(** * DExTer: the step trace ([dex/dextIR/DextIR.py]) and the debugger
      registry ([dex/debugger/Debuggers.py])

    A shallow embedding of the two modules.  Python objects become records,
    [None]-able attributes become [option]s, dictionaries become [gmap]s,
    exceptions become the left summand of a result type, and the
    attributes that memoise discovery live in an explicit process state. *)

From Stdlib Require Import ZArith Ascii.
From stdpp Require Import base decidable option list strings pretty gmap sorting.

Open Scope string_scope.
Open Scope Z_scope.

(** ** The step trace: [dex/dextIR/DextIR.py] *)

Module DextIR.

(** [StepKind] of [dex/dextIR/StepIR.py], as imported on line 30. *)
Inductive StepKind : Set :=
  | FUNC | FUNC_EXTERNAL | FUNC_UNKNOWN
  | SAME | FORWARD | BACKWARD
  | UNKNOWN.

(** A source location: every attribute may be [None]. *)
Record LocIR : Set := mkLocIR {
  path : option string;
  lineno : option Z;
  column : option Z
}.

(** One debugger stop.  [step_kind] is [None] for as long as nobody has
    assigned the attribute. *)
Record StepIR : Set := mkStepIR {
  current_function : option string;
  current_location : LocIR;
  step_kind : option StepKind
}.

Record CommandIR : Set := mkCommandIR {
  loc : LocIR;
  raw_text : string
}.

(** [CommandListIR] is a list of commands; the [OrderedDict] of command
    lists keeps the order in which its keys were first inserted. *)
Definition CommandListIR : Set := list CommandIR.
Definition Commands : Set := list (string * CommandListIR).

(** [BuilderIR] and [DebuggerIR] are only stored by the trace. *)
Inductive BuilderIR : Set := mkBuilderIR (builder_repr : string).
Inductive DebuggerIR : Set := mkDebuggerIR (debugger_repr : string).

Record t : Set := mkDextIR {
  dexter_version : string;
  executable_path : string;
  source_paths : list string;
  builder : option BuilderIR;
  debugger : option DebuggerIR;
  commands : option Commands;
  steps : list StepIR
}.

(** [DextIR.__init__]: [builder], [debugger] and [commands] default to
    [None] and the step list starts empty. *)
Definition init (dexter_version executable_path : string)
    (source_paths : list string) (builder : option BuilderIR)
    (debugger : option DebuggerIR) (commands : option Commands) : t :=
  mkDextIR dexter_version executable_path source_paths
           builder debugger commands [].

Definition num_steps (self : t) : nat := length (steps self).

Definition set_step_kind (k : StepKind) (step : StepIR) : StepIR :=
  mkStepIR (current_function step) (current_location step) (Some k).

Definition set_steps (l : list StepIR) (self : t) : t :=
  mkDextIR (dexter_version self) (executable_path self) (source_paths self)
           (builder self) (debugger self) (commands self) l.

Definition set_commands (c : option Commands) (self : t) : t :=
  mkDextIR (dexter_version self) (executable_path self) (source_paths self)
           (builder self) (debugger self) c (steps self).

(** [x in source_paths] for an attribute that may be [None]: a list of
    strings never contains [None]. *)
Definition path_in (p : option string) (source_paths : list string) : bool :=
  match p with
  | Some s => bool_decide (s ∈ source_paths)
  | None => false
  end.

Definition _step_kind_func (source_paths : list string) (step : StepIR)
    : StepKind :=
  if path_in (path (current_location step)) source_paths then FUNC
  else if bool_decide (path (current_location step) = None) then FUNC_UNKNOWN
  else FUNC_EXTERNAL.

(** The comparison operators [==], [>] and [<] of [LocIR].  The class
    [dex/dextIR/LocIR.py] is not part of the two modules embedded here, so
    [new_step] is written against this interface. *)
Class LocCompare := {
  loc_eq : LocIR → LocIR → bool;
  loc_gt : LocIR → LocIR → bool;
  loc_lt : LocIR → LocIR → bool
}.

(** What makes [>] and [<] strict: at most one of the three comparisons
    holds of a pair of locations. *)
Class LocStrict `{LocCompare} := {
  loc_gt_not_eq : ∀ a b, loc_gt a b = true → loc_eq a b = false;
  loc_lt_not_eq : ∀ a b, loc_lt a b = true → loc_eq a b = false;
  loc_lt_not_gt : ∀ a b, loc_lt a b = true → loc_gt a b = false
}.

• [Task description]:
The lines from the one holding "loc_lt : LocIR → LocIR → bool" to the end of the entries are to be repeated exactly, with both ends included and nothing else.

• [The completed task]:
  loc_lt : LocIR → LocIR → bool
}.

(** What makes [>] and [<] strict: at most one of the three comparisons
    holds of a pair of locations. *)
Class LocStrict `{LocCompare} := {
  loc_gt_not_eq : ∀ a b, loc_gt a b = true → loc_eq a b = false;
  loc_lt_not_eq : ∀ a b, loc_lt a b = true → loc_eq a b = false;
  loc_lt_not_gt : ∀ a b, loc_lt a b = true → loc_gt a b = false
}.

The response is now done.